If you downloaded or upgraded CCleaner between 15th August and September 12th 2017 it probably installed a bunch of malware.
So called security firm Avast has admitted inadvertently distributing a version of CCleaner, a popular PC tune-up tool, for nearly a month with a trojan inside, infecting an estimated 2.27 million users.
Downloading or updating CCleaner to version 5.33 during this time infected your machine with a backdoor capable or spying on everything you do online.
In a blog post Avast’s CTO and CEO make the following statement
We estimate that 2.27 million users had the v5.33.6162 software, and 5,010 users had the v1.07.3191 of CCleaner Cloud installed on 32-bit Windows machines. We believe that these users are safe now as our investigation indicates we were able to disarm the threat before it was able to do any harm.
There is no indication or evidence that any additional malware has been delivered through the backdoor. In the case of CCleaner Cloud, the software was automatically updated.

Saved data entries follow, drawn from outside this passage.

Lemma quiet_bind {A B : Type} (m : M Interpreter A) (k : A -> M Interpreter B) :
  frame stdout m -> (forall a : A, quiet (k a)) -> quiet (bind m k).
Proof.
  intros Hm Hk i e i' H. unfold bind in H. specialize (Hm i).
  destruct (m i) as [[a | e0 | msg] s] eqn:E; simpl in Hm.
  - rewrite <- Hm. eapply Hk. exact H.
  - inversion H; subst. exact Hm.
  - discriminate.
Qed.

Lemma quiet_toStdout (text : string) : quiet (toStdout text).
Proof. intros i e i' H. discriminate. Qed.

Ltac frame_stdout :=
  first
    [ apply frame_ret | apply frame_fail | apply frame_push
    | apply frame_pop | apply frame_peek | apply frame_popInt
    | apply frame_popString | apply frame_jump
    | apply frame_jump_ignoring_error | apply frame_nextInstruction
    | apply frame_nextInt | apply frame_nextString ];
  intros; reflexivity.

Lemma quiet_executeOp (o : OpCode) : quiet (executeOp o).
Proof.
  unfold executeOp.
  repeat match goal with
         | |- quiet (if ?c then _ else _) => destruct c
         | |- quiet (bind _ _) => apply quiet_bind; [frame_stdout | intro]
         end;
    try apply quiet_toStdout; apply quiet_frame; frame_stdout.
Qed.

Lemma quiet_Step : quiet Step.
Proof.
  unfold Step. apply quiet_bind; [frame_stdout |].
  intros [o | n | s]; [apply quiet_executeOp | apply quiet_frame; frame_stdout ..].
Qed.

(* ===================================================================== *)
(** ** The end of the program                                             *)
(* ===================================================================== *)

(** [Run] after [n] steps that returned [nil] is [Run] from the state they
    reach. *)
Lemma Run_after_Steps (n : nat) :
  forall (i j : Interpreter) (m : nat),
    Steps n i = (Ret tt, j) -> Run (n + m) i = Run m j.
Proof.
  induction n as [| n IH]; intros i j m H; simpl in *.
  - inversion H. reflexivity.
  - destruct (Step i) as [[u | e | msg] i1]; try discriminate.
    apply IH. exact H.
Qed.

(** C4.  With the instruction pointer at the end of the instruction
    sequence [Step] returns the sentinel [EOF]; every other error [Step]
    returns is an error made by the interpreter, which is not the sentinel.
    [Run] ends with [nil] on the sentinel and with the error on any other,
    after any number of steps that returned [nil], and never returns the
    sentinel.  Once [Step] has returned the sentinel, every later call
    returns it again and leaves the whole state, the stack with it, as it
    is. *)
Theorem end_of_program_sentinel :
  (forall i : Interpreter, at_end i -> Step i = (Fail EOF, i)) /\
  (forall (i : Interpreter) (e : error) (i' : Interpreter),
      Step i = (Fail e, i') ->
      (e = EOF /\ at_end i') \/ (exists msg : string, e = New msg /\ e <> EOF)) /\
  (forall (i i' : Interpreter) (fuel : nat),
      Step i = (Fail EOF, i') -> Run (S fuel) i = Some (Ret tt, i')) /\
  (forall (i : Interpreter) (e : error) (i' : Interpreter) (fuel : nat),
      Step i = (Fail e, i') -> e <> EOF -> Run (S fuel) i = Some (Fail e, i')) /\
  (forall (fuel : nat) (i : Interpreter) (r : outcome unit) (i' : Interpreter),
      Run fuel i = Some (r, i') -> r <> Fail EOF) /\
  (forall (fuel : nat) (i i' : Interpreter),
      Run fuel i = Some (Ret tt, i') -> Step i' = (Fail EOF, i')) /\
  (forall i i' : Interpreter,
      Step i = (Fail EOF, i') ->
      forall n : nat,
        Step (Nat.iter n (fun s => snd (Step s)) i') = (Fail EOF, i')) /\
  (forall (n : nat) (i j i' : Interpreter) (k : nat),
      Steps n i = (Ret tt, j) ->
      Step j = (Fail EOF, i') ->
      Run (n + S k) i = Some (Ret tt, i')) /\
  (forall (n : nat) (i j : Interpreter) (e : error) (i' : Interpreter)
          (k : nat),
      Steps n i = (Ret tt, j) ->
      Step j = (Fail e, i') ->
      e <> EOF ->
      Run (n + S k) i = Some (Fail e, i')) /\
  (forall (n : nat) (i : Interpreter) (r : outcome unit) (i' : Interpreter),
      Run n i = Some (r, i') ->
      exists (m : nat) (j : Interpreter),
        (m < n)%nat /\
        Steps m i = (Ret tt, j) /\
        ((r = Ret tt /\ Step j = (Fail EOF, i')) \/
         (r <> Ret tt /\ Step j = (r, i')))).
Proof.
  repeat apply conj.
  - exact Step_at_end.
  - intros i e i' H. destruct (step_error_Step _ _ _ H) as [He | [msg Hm]].
    + left. exact He.
    + right. exists msg. split; [exact Hm | subst; discriminate].
  - intros i i' fuel H. simpl. rewrite H. reflexivity.
  - intros i e i' fuel H Hne. simpl. rewrite H.
    destruct e; [contradiction | reflexivity ..].
  - induction fuel as [| fuel IH]; intros i r i' H; [discriminate |].
    simpl in H. destruct (Step i) as [[u | e | msg] s].
    + eapply IH. exact H.
    + destruct e; inversion H; discriminate.
    + inversion H; discriminate.
  - induction fuel as [| fuel IH]; intros i i' H; [discriminate |].
    simpl in H. destruct (Step i) as [[u | e | msg] s] eqn:E.
    + eapply IH. exact H.
    + destruct e; inversion H; subst.
      apply Step_at_end. eapply Step_EOF_at_end. exact E.
    + inversion H.
  - intros i i' H n. pose proof (Step_at_end _ (Step_EOF_at_end _ _ H)) as Hs.
    induction n as [| n IH]; simpl.
    + exact Hs.
    + rewrite IH. simpl. exact Hs.
  - intros n i j i' k HS HE. rewrite (Run_after_Steps n i j (S k) HS).
    simpl. rewrite HE. reflexivity.
  - intros n i j e i' k HS HE Hne. rewrite (Run_after_Steps n i j (S k) HS).
    simpl. rewrite HE. destruct e; [contradiction | reflexivity ..].
  - induction n as [| n IH]; intros i r i' H; [discriminate |].
    simpl in H. destruct (Step i) as [[u | e | msg] s] eqn:E.
    + destruct (IH _ _ _ H) as (m & j & Hm & HS & Hr).
      exists (S m), j. split; [lia |]. split; [| exact Hr].
      simpl. rewrite E. exact HS.
    + exists 0%nat, i. split; [lia |]. split; [reflexivity |].
      destruct e; inversion H; subst;
        [left; auto | right; split; [discriminate | exact E] ..].
    + exists 0%nat, i. split; [lia |]. split; [reflexivity |].
      inversion H; subst. right. split; [discriminate | exact E].
Qed.

Lemma end_of_program_sentinel_witness :
  let start := NewInterpreter put_program [WithStdout "out"] in
  let count := NewInterpreter counting_program [] in
  let final := mkInterpreter counting_program 12 [AInt 10]
                 counting_output false in
  let mixed := NewInterpreter mismatch_program [] in
  let failed := set_stack [] (set_ip 5 mismatch_state) in
  Step (set_ip 1 start) = (Fail EOF, set_ip 1 start) /\
  ((New "stack is empty" = EOF /\ at_end (set_ip 1 start)) \/
   (exists msg : string, New "stack is empty" = New msg /\
                         New "stack is empty" <> EOF)) /\
  Run 1 (set_ip 1 start) = Some (Ret tt, set_ip 1 start) /\
  Run 1 start = Some (Fail (New "stack is empty"), set_ip 1 start) /\
  Ret tt <> Fail EOF /\
  Step (set_ip 1 start) = (Fail EOF, set_ip 1 start) /\
  Step (Nat.iter 3 (fun s => snd (Step s)) (set_ip 1 start))
  = (Fail EOF, set_ip 1 start) /\
  Run (71 + 1) count = Some (Ret tt, final) /\
  Run (2 + 1) mixed = Some (Fail (ErrNotInt (AStr "x")), failed) /\
  (exists (m : nat) (j : Interpreter),
      (m < 72)%nat /\
      Steps m count = (Ret tt, j) /\
      ((Ret tt = Ret tt /\ Step j = (Fail EOF, final)) \/
       (Ret tt <> Ret tt /\ Step j = (Ret tt, final)))).
Proof.
  intros start count final mixed failed.
  destruct end_of_program_sentinel
    as (H1 & H2 & H3 & H4 & H5 & H6 & H7 & H8 & H9 & H10).
  assert (Hend : Step (set_ip 1 start) = (Fail EOF, set_ip 1 start)).
  { apply H1. reflexivity. }
  assert (Hput : Step start = (Fail (New "stack is empty"), set_ip 1 start)).
  { reflexivity. }
  assert (Hcount : Run 72 count = Some (Ret tt, final)).
  { vm_compute. reflexivity. }
  refine (conj Hend (conj (H2 _ _ _ Hput) (conj (H3 _ _ 0%nat Hend)
            (conj (H4 _ _ _ 0%nat Hput _) (conj (H5 1%nat _ _ _ (H3 _ _ 0%nat Hend))
               (conj (H6 1%nat _ _ (H3 _ _ 0%nat Hend))
                  (conj (H7 _ _ Hend 3%nat)
                     (conj (H8 71%nat count final final 0%nat _ _)
                        (conj (H9 2%nat mixed mismatch_state
                                 (ErrNotInt (AStr "x")) failed 0%nat _ _ _)
                           (H10 72%nat count (Ret tt) final Hcount)))))))))).
  - discriminate.
  - vm_compute. reflexivity.
  - vm_compute. reflexivity.
  - vm_compute. reflexivity.
  - vm_compute. reflexivity.
  - discriminate.
Defined.

(* ===================================================================== *)
(** ** The empty stack                                                    *)
(* ===================================================================== *)

(** C8.  On an empty stack [pop] and [peek] fail with the stack-underflow
    error; so does a step at [put], [dup], [iadd], [isub] or [sadd], and at a
    [jumpl] once its two arguments are read, and nothing is written.  No
    failing step writes anything.  The program made of [put] alone ends in
    that error with nothing written. *)
Theorem empty_stack_underflow :
  (forall i : Interpreter,
      stack i = [] ->
      pop i = (Fail ErrStackEmpty, i) /\ peek i = (Fail ErrStackEmpty, i)) /\
  (forall (i : Interpreter) (o : OpCode),
      stack i = [] ->
      cell_at i 0 = Some (AOp o) ->
      In o popping_ops ->
      Step i = (Fail ErrStackEmpty, set_ip (ip i + 1) i) /\
      stdout (snd (Step i)) = stdout i) /\
  (forall (i : Interpreter) (value line : Z),
      stack i = [] ->
      cell_at i 0 = Some (AOp OpJumpLessThan) ->
      cell_at i 1 = Some (AInt value) ->
      cell_at i 2 = Some (AInt line) ->
      Step i = (Fail ErrStackEmpty, set_ip (ip i + 3) i) /\
      stdout (snd (Step i)) = stdout i) /\
  (forall (i : Interpreter) (e : error) (i' : Interpreter),
      Step i = (Fail e, i') -> stdout i' = stdout i) /\
  NewProgramFromReader (NewScanner "put") = Some (Ret put_program) /\
  (forall k : nat,
      exists final : Interpreter,
        Run (1 + k) (NewInterpreter put_program []) = Some (Fail ErrStackEmpty, final) /\
        stdout final = EmptyString).
Proof.
  repeat apply conj.
  - intros i H. split; [apply pop_empty | apply peek_empty]; exact H.
  - intros i o Hst H0 Hin.
    assert (Hs : Step i = (Fail ErrStackEmpty, set_ip (ip i + 1) i)).
    { rewrite (Step_op _ _ H0).
      assert (Hp : pop (set_ip (ip i + 1) i)
                   = (Fail ErrStackEmpty, set_ip (ip i + 1) i))
        by (apply pop_empty; exact Hst).
      assert (Hk : peek (set_ip (ip i + 1) i)
                   = (Fail ErrStackEmpty, set_ip (ip i + 1) i))
        by (apply peek_empty; exact Hst).
      unfold popping_ops in Hin. simpl in Hin.
      destruct Hin as [<- | [<- | [<- | [<- | [<- | []]]]]].
      - rewrite executeOp_dup. unfold bind. rewrite Hk. reflexivity.
      - rewrite executeOp_put. unfold bind. rewrite Hp. reflexivity.
      - rewrite executeOp_iadd. unfold bind, popInt, bind. rewrite Hp. reflexivity.
      - rewrite executeOp_isub. unfold bind, popInt, bind. rewrite Hp. reflexivity.
      - rewrite executeOp_sadd. unfold bind, popString, bind. rewrite Hp.
        reflexivity. }
    split; [exact Hs | rewrite Hs; reflexivity].
  - intros i value line Hst H0 H1 H2.
    assert (Hs : Step i = (Fail ErrStackEmpty, set_ip (ip i + 3) i)).
    { rewrite (jumpl_fetch _ _ _ H0 H1 H2). unfold bind, popInt, bind.
      rewrite pop_empty by exact Hst. reflexivity. }
    split; [exact Hs | rewrite Hs; reflexivity].
  - exact quiet_Step.
  - vm_compute. reflexivity.
  - intros k. eexists. split.
    + apply Run_more. vm_compute. reflexivity.
    + reflexivity.
Qed.

Lemma empty_stack_underflow_witness :
  let i := NewInterpreter put_program [] in
  (pop i = (Fail ErrStackEmpty, i) /\ peek i = (Fail ErrStackEmpty, i)) /\
  (Step i = (Fail ErrStackEmpty, set_ip (ip i + 1) i) /\
   stdout (snd (Step i)) = stdout i) /\
  (Step (set_stack [] not_taken_state)
   = (Fail ErrStackEmpty, set_ip (ip not_taken_state + 3) (set_stack [] not_taken_state)) /\
   stdout (snd (Step (set_stack [] not_taken_state))) = EmptyString) /\
  stdout (set_ip 1 i) = stdout i.
Proof.
  intros i.
  destruct empty_stack_underflow as (H1 & H2 & H3 & H4 & _ & _).
  refine (conj (H1 i eq_refl) (conj (H2 i OpPut eq_refl eq_refl _)
            (conj (H3 (set_stack [] not_taken_state) 10 99 eq_refl eq_refl
                      eq_refl eq_refl)
                  (H4 i ErrStackEmpty (set_ip 1 i) eq_refl)))).
  unfold popping_ops. simpl. auto.
Defined.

For users of the desktop version of CCleaner, we encourage them to download and install the latest version of the software.
The fact that the malware was built into CCleaner’s digitally signed installation package, suggests that either an employee of the company is to blame, or someone at the ‘security’ firm had their account compromised.
This attack shows that a reliable antivirus solution is critical in protecting you and your data from the bad guys.